Тристано д'Альвеллазадумчиво почесывал мочку уха. Кроме министра финансов, собственного дружка, коего он не подозревал ни минуты, из оставшихся десятерых пятеро были его людьми. Уже было сказано, что придворные сплетники сильно заблуждались, утверждая, что при дворе каждый третий — шпион д'Альвеллы. О, глупость людская!
Шпионом был каждый второй.
Ну и что с того? Убийство Черубины Верджилези и слова Даноли заставили начальника тайной службы задаться мерзейшим вопросом о том, кем собственно, являются его люди и насколько можно им доверять? Ответ не понравился Тристано д'Альвелле. Большинство его соратников были откровенными подлецами. Кроме Инноченцо Бонелло, человека добродушного, и незлобивого, на порядочность остальных он и сольди бы не поставил. Преданность Беноццо Торизани обеспечивал неусыпный надзор, главный дворецкий Густаво Бальди был обязан ему всем, но был человеком, готовым пренебречь любыми обязанностями, кастелян Эмилиано Фурни, щуплый пучеглазый губошлеп, был пойман на содомской связи с ключником Джузеппо Бранки, — оба под угрозой выдачи инквизиции делали все, что от них требовали, но разве можно было положиться на их верность? Смешно.
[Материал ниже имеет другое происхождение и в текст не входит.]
(** C4. 48 kHz, two channels, no manual latency, an engine that reports
    256 frames: the control update leaves 256 pending, and the block of a
    512-frame call is [zeros] zero samples, [zeros] being the smaller of
    256 and the number of processed samples and so at most 512, then all
    the processed samples, then the rest of the 256. *)
Theorem scenario_latency_256 have_rubberband c p0 p input output0 produced processed tp' :
  LCP.new have_rubberband (double_lit 48000 0) 2 = Some p0 →
  LCP.manualLatencySamples c = 0 →
  LCP.updateControls c p0 = Some p →
  TSPP.getLatencySamples (LCP.processor_ p) = 256 →
  TSPP.process input 512 [] (LCP.processor_ p) = Some (produced, processed, tp') →
  LCP.pendingLatencySamples_ p = 256
  ∧ ∃ zeros p',
      zeros = Z.min 256 (size_mul produced 2)
      ∧ size processed = size_mul produced 2
      ∧ 0 <= zeros <= 256 ∧ zeros <= 256 * 2
      ∧ LCP.processBlock input 512 output0 p =
        Some (produced,
              replicate (Z.to_nat zeros) zero_sample ++ processed
                ++ replicate (Z.to_nat (256 - zeros)) zero_sample,
              p')
      ∧ LCP.pendingLatencySamples_ p' = 0.
Proof.
  intros Hnew Hmanual Hupd Hlat Hproc.
  apply new_consistent_processor in Hnew as (Hc0 & _ & Hch0 & _).
  pose proof (updateControls_consistent _ _ _ Hupd Hc0) as (Hc & Hch & _).
  destruct (primed_inv c p (primed_update _ _ _ Hupd)) as (Hctl & Hpend & _).
  assert (LCP.channelCount_ p = 2) as Hch2.
  { rewrite <- Hch0. by apply updateControls_channelCount in Hupd. }
  assert (LCP.pendingLatencySamples_ p = 256) as H256.
  { rewrite Hpend, totalLatencySamples_eq, Hctl, Hlat, Hmanual. done. }
  split; [done|].
  destruct (process_size _ _ _ _ _ _ _ Hproc Hc) as (Hsize & _ & _).
  rewrite <- Hch, Hch2 in Hsize. change (to_size_t 2) with 2 in Hsize.
  pose proof (size_mul_is_size_t produced 2) as Hcap.
  unfold is_size_t in Hcap.
  eexists _, _. split; [done|]. split; [done|]. split; [lia|]. split; [lia|].
  rewrite (processBlock_eq input 512 output0 p _ _ _ Hproc).
  - cbv zeta. rewrite Hch2, H256. change (to_size_t 2) with 2. split; done.
  - rewrite H256. unfold is_size_t, SIZE_MAX. lia.
  - cbv zeta. rewrite Hch2, Hsize, H256. change (to_size_t 2) with 2.
    unfold SIZE_MAX. lia.
Qed.

End Claims.

(** ** The statements at concrete inputs *)

Lemma fresh_placeholder_new :
  LCP.new false (double_lit 48000 0) 2 = Some fresh_placeholder.
Proof. vm_compute. reflexivity. Qed.

Lemma fresh_rubberband_new :
  LCP.new true (double_lit 48000 0) 2 = Some fresh_rubberband.
Proof. vm_compute. reflexivity. Qed.

Lemma fresh_placeholder_consistent : consistent fresh_placeholder.
Proof.
  unfold consistent, engine_consistent. simpl. split_and!.
  - vm_compute. reflexivity.
  - reflexivity.
  - unfold is_size_t, SIZE_MAX. lia.
Defined.

(** The placeholder processor after [updateControls late_controls]. *)
Lemma pending_is_total_latency_witness :
  ∃ p,
    LCP.updateControls late_controls fresh_placeholder = Some p
    ∧ LCP.controls_ p = late_controls
    ∧ LCP.totalLatencySamples p = 480 + 2000
    ∧ LCP.pendingLatencySamples_ p = LCP.totalLatencySamples p.
Proof.
  eexists. split; [vm_compute; reflexivity|].
  eapply (pending_is_total_latency (H := loopback) late_controls).
  - apply (primed_update late_controls fresh_placeholder). vm_compute. reflexivity.
  - vm_compute. discriminate.
Defined.

(** Two updates in a row with the same controls: 2480 pending both times. *)
Lemma updateControls_idempotent_witness :
  ∃ p1,
    LCP.updateControls late_controls fresh_placeholder = Some p1
    ∧ LCP.pendingLatencySamples_ p1 = 2480
    ∧ ∃ p2,
        LCP.updateControls late_controls p1 = Some p2
        ∧ LCP.pendingLatencySamples_ p2 = 2480.
Proof.
  eexists. split; [vm_compute; reflexivity|]. split; [reflexivity|].
  destruct (updateControls_idempotent (H := loopback) late_controls fresh_placeholder _
              eq_refl) as (p2 & Hupd & _ & _ & _ & Hsame).
  exists p2. split; [exact Hupd|].
  rewrite (Hsame I). reflexivity.
Defined.

(** A stored quality that is not the default one is replaced. *)
Lemma updateControls_resets_quality_witness :
  ∃ p',
    TSPP.getParameters (LCP.processor_ fast_placeholder) = fast_parameters
    ∧ LCP.updateControls late_controls fast_placeholder = Some p'
    ∧ TSPP.getParameters (LCP.processor_ p') =
      {| tempoRatio := double_lit 5 (-2);
         pitchSemitones := double_lit 3 0;
         quality := {| formantPreservation := S754_finite false 8388608 (-24);
                       transientSensitivity := S754_finite false 8388608 (-24);
                       highQuality := true |} |}.
Proof.
  eexists. split; [reflexivity|]. split; [vm_compute; reflexivity|].
  apply (updateControls_resets_quality (H := loopback) late_controls fast_placeholder).
  vm_compute. reflexivity.
Defined.

Lemma passthrough_process_witness :
  is_placeholder (LCP.processor_ fresh_placeholder)
  ∧ size_mul 3 (to_size_t 2) <= size three_frames
  ∧ TSPP.process three_frames 3 [zero_sample] (LCP.processor_ fresh_placeholder)
    = Some (3, three_frames, LCP.processor_ fresh_placeholder).
Proof.
  assert (size_mul 3 (to_size_t 2) <= size three_frames) as Hfit
    by (vm_compute; discriminate).
  split; [exact I|]. split; [exact Hfit|].
  destruct (passthrough_process (H := loopback) three_frames 3 [zero_sample]
              (LCP.processor_ fresh_placeholder) I Hfit) as [Hprocess _].
  rewrite Hprocess. reflexivity.
Defined.

Lemma construction_unchecked_witness :
  TSPP.placeholderLatency (double_lit 0 0) = Some 0
  ∧ LCP.new (H := loopback) false (double_lit 0 0) (-2)
    = Some (placeholder_state (double_lit 0 0) (-2) 0).
Proof.
  split; [reflexivity|].
  apply (construction_unchecked (H := loopback) (double_lit 0 0) (-2) 0).
  reflexivity.
Defined.

(** Construction does not fail on invalid arguments: without the library
    a processor is constructed for no channel at a sample rate of zero, for a negative
    channel count, and for two channels at a sample rate of zero; none of
    these constructions ends in an error, which would be [None] here. *)
Lemma construction_accepts_invalid :
  LCP.new (H := loopback) false (double_lit 0 0) 0
    = Some (placeholder_state (double_lit 0 0) 0 0)
  ∧ LCP.new (H := loopback) false (double_lit 48000 0) (-1)
    = Some (placeholder_state (double_lit 48000 0) (-1) 480)
  ∧ LCP.new (H := loopback) false (double_lit 0 0) 2
    = Some (placeholder_state (double_lit 0 0) 2 0).
Proof. split_and!; vm_compute; reflexivity. Qed.

Lemma three_frames_processed :
  TSPP.process three_frames 3 [] (LCP.processor_ fresh_placeholder)
  = Some (3, three_frames, LCP.processor_ fresh_placeholder).
Proof. vm_compute. reflexivity. Defined.

(** 480 pending and three stereo frames: six zeros in front, 474 behind. *)
Lemma flush_within_call_witness :
  TSPP.process three_frames 3 [] (LCP.processor_ fresh_placeholder)
    = Some (3, three_frames, LCP.processor_ fresh_placeholder)
  ∧ is_size_t (LCP.pendingLatencySamples_ fresh_placeholder)
  ∧ ∃ p',
      LCP.processBlock three_frames 3 [zero_sample] fresh_placeholder
      = Some (3, replicate 6 zero_sample ++ three_frames ++ replicate 474 zero_sample, p')
      ∧ LCP.pendingLatencySamples_ p' = 0.
Proof.
  assert (is_size_t (LCP.pendingLatencySamples_ fresh_placeholder)) as Hpend
    by (unfold is_size_t, SIZE_MAX; simpl; lia).
  split; [exact three_frames_processed|]. split; [exact Hpend|].
  destruct (flush_within_call (H := loopback) three_frames 3 [zero_sample]
              fresh_placeholder 3 three_frames _ three_frames_processed Hpend)
    as (output & p' & Hblock & Hzero & Hout).
  exists p'. split; [|exact Hzero].
  rewrite Hblock, Hout; [reflexivity|].
  vm_compute. discriminate.
Defined.

Lemma output_length_witness :
  ∃ output p',
    LCP.processBlock three_frames 3 [zero_sample] fresh_placeholder
      = Some (3, output, p')
    ∧ size output = 480 + 3 * 2
    ∧ LCP.processBlock three_frames 0 [zero_sample] fresh_placeholder
      = Some (0, replicate 480 zero_sample, p').
Proof.
  destruct (output_length (H := loopback) three_frames 3 [zero_sample]
              fresh_placeholder 3 three_frames (LCP.processor_ fresh_placeholder)
              fresh_placeholder_consistent)
    as (output & p' & Hblock & _ & Hsize & _ & _ & _ & Hzero).
  - unfold is_size_t, SIZE_MAX. lia.
  - simpl. lia.
  - exact three_frames_processed.
  - vm_compute. discriminate.
  - exists output, p'. split; [exact Hblock|]. split; [exact Hsize|].
    rewrite (Hzero I). vm_compute in Hblock.
    injection Hblock as _ <-. reflexivity.
Defined.

(** Two calls in a row: 480 zeros in the first block, none in the second. *)
Lemma padding_drains_once_witness :
  ∃ b b' p',
    processBlocks [(three_frames, 3); (three_frames, 3)] fresh_placeholder
      = Some ([b; b'], p')
    ∧ total_injected [b; b'] = 480
    ∧ zeros_injected b = 480
    ∧ block_output b' = three_frames
    ∧ LCP.pendingLatencySamples_ p' = 0.
Proof.
  eexists _, _, _. split; [vm_compute; reflexivity|].
  edestruct (padding_drains_once (H := loopback) (three_frames, 3) [(three_frames, 3)]
               fresh_placeholder) as (Hsum & _ & Hlater & Hzero).
  - unfold is_size_t, SIZE_MAX. simpl. lia.
  - vm_compute. reflexivity.
  - vm_compute. discriminate.
  - split; [exact Hsum|]. split; [reflexivity|]. split; [reflexivity|]. exact Hzero.
Defined.

(** The scenario with the stand-in engine, which reports 256 frames and
    hands back the 512 frames it was given. *)
Lemma scenario_latency_256_witness :
  LCP.new true (double_lit 48000 0) 2 = Some fresh_rubberband
  ∧ LCP.updateControls LCP.Controls_default fresh_rubberband = Some fresh_rubberband
  ∧ TSPP.getLatencySamples (LCP.processor_ fresh_rubberband) = 256
  ∧ LCP.pendingLatencySamples_ fresh_rubberband = 256
  ∧ ∃ p',
      LCP.processBlock block_512 512 [] fresh_rubberband
      = Some (512, replicate 256 zero_sample ++ block_512, p')
      ∧ LCP.pendingLatencySamples_ p' = 0.
Proof.
  assert (LCP.updateControls LCP.Controls_default fresh_rubberband
          = Some fresh_rubberband) as Hupd by (vm_compute; reflexivity).
  assert (TSPP.process block_512 512 [] (LCP.processor_ fresh_rubberband)
          = Some (512, block_512, LCP.processor_ fresh_rubberband)) as Hproc
    by (vm_compute; reflexivity).
  destruct (scenario_latency_256 (H := loopback) true LCP.Controls_default
              fresh_rubberband fresh_rubberband block_512 [] 512 block_512
              (LCP.processor_ fresh_rubberband)
              fresh_rubberband_new eq_refl Hupd eq_refl Hproc)
    as (Hpend & zeros & p' & Hzeros & _ & _ & _ & Hblock & Hzero).
  split; [exact fresh_rubberband_new|]. split; [exact Hupd|].
  split; [reflexivity|]. split; [exact Hpend|].
  exists p'. split; [|exact Hzero].
  rewrite Hblock, Hzeros. vm_compute. reflexivity.
Defined.

(** * Further properties of the code *)

Section Stretch_processor.
Context `{RubberBand}.

Lemma process_keeps input frames output tp produced processed tp' :
  engine_consistent tp →
  TSPP.process input frames output tp = Some (produced, processed, tp') →
  size processed = size_mul produced (to_size_t (TSPP.channelCount_ tp))
  ∧ engine_consistent tp'
  ∧ TSPP.channelCount_ tp' = TSPP.channelCount_ tp
  ∧ TSPP.sampleRate_ tp' = TSPP.sampleRate_ tp
  ∧ TSPP.getParameters tp' = TSPP.getParameters tp
  ∧ (is_placeholder tp ↔ is_placeholder tp').
Proof.
  intros Hc Hp.
  destruct (process_size _ _ _ _ _ _ _ Hp Hc) as (Hsize & Hc' & Hch).
  split_and!; [done..| | |].
  all: unfold TSPP.process, TSPP.getParameters, is_placeholder in *.
  all: destruct (TSPP.engine_ tp) as [a|n] eqn:He.
  all: try (destruct (read _ _ _) as [data|]; [|done];
            simpl in Hp; injection Hp as <- <- <-; by rewrite ?He).
  all: assert (∃ tp1, (if a is None then TSPP.configureProcessor tp else Some tp) = Some tp1
                      ∧ TSPP.sampleRate_ tp1 = TSPP.sampleRate_ tp
                      ∧ TSPP.parameters_ tp1 = TSPP.parameters_ tp)
         as (tp1 & Htp1 & Hsr & Hpar)
         by (destruct a; [by eexists|];
             unfold TSPP.configureProcessor; rewrite He; by eexists).
  all: rewrite Htp1 in Hp; simpl in Hp.
  all: destruct (TSPP.engine_ tp1) as [[a1|]|]; try done.
  all: destruct (RubberBandAdapter.process _ _ _ _) as [[[n out] a2]|]; [|done].
  all: simpl in Hp; injection Hp as <- <- <-; simpl; done.
Qed.

Lemma process_configured input frames output tp produced processed tp' :
  TSPP.process input frames output tp = Some (produced, processed, tp') →
  configured tp'.
Proof.
  unfold TSPP.process, configured. intros Hp.
  destruct (TSPP.engine_ tp) as [a|n] eqn:He.
  - destruct (if a is None then _ else _) as [tp1|]; [|done]. simpl in Hp.
    destruct (TSPP.engine_ tp1) as [[a1|]|]; try done.
    destruct (RubberBandAdapter.process _ _ _ _) as [[[k out] a2]|]; [|done].
    simpl in Hp. by injection Hp as <- <- <-.
  - destruct (read _ _ _) as [data|]; [|done].
    simpl in Hp. injection Hp as <- <- <-. by rewrite He.
Qed.

(** X1. In either build [process] hands back whole frames: the sample
    count is [produced * channelCount_] as the code computes it.  The call
    leaves the sample rate, the channel count and the stored parameters
    alone, and keeps the engine consistent and in its build. *)
Theorem process_whole_frames input frames output tp produced processed tp' :
  engine_consistent tp →
  TSPP.process input frames output tp = Some (produced, processed, tp') →
  size processed = size_mul produced (to_size_t (TSPP.channelCount_ tp))
  ∧ engine_consistent tp'
  ∧ TSPP.channelCount_ tp' = TSPP.channelCount_ tp
  ∧ TSPP.sampleRate_ tp' = TSPP.sampleRate_ tp
  ∧ TSPP.getParameters tp' = TSPP.getParameters tp
  ∧ (is_placeholder tp ↔ is_placeholder tp').
Proof. apply process_keeps. Qed.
Кстати, при дворе было мало людей подеста, подобных Альбани и Альмереджи, услуги которых просто хорошо оплачивались, большинство этих ничтожных людишек попадались на какой-либо мерзости, после чего становились покорным орудием в его руках. Но на кого он, д'Альвелла, мог всерьёз опереться? На Ладзаро, что ли? Кому при дворе он, Тристано, мог подлинно доверять? Перед его невидящим взором проступило лицо Портофино… да, разумеется. Всплыла кривляющаяся рожа Грациано Грандони. Песте. Да. Как ни странно, он вполне доверял Бениамино ди Бертацци, хотя тот был человеком Грандони. Верил он и Альдобрандо Даноли. Тоже человек Грациано. А кого набрал он? Подонков. Почему? Подонки управляемы. Люди Грандони неуправляемы. Но он доверял им…
«А не потому ли ты набрал подонков, что являешься подонком сам?»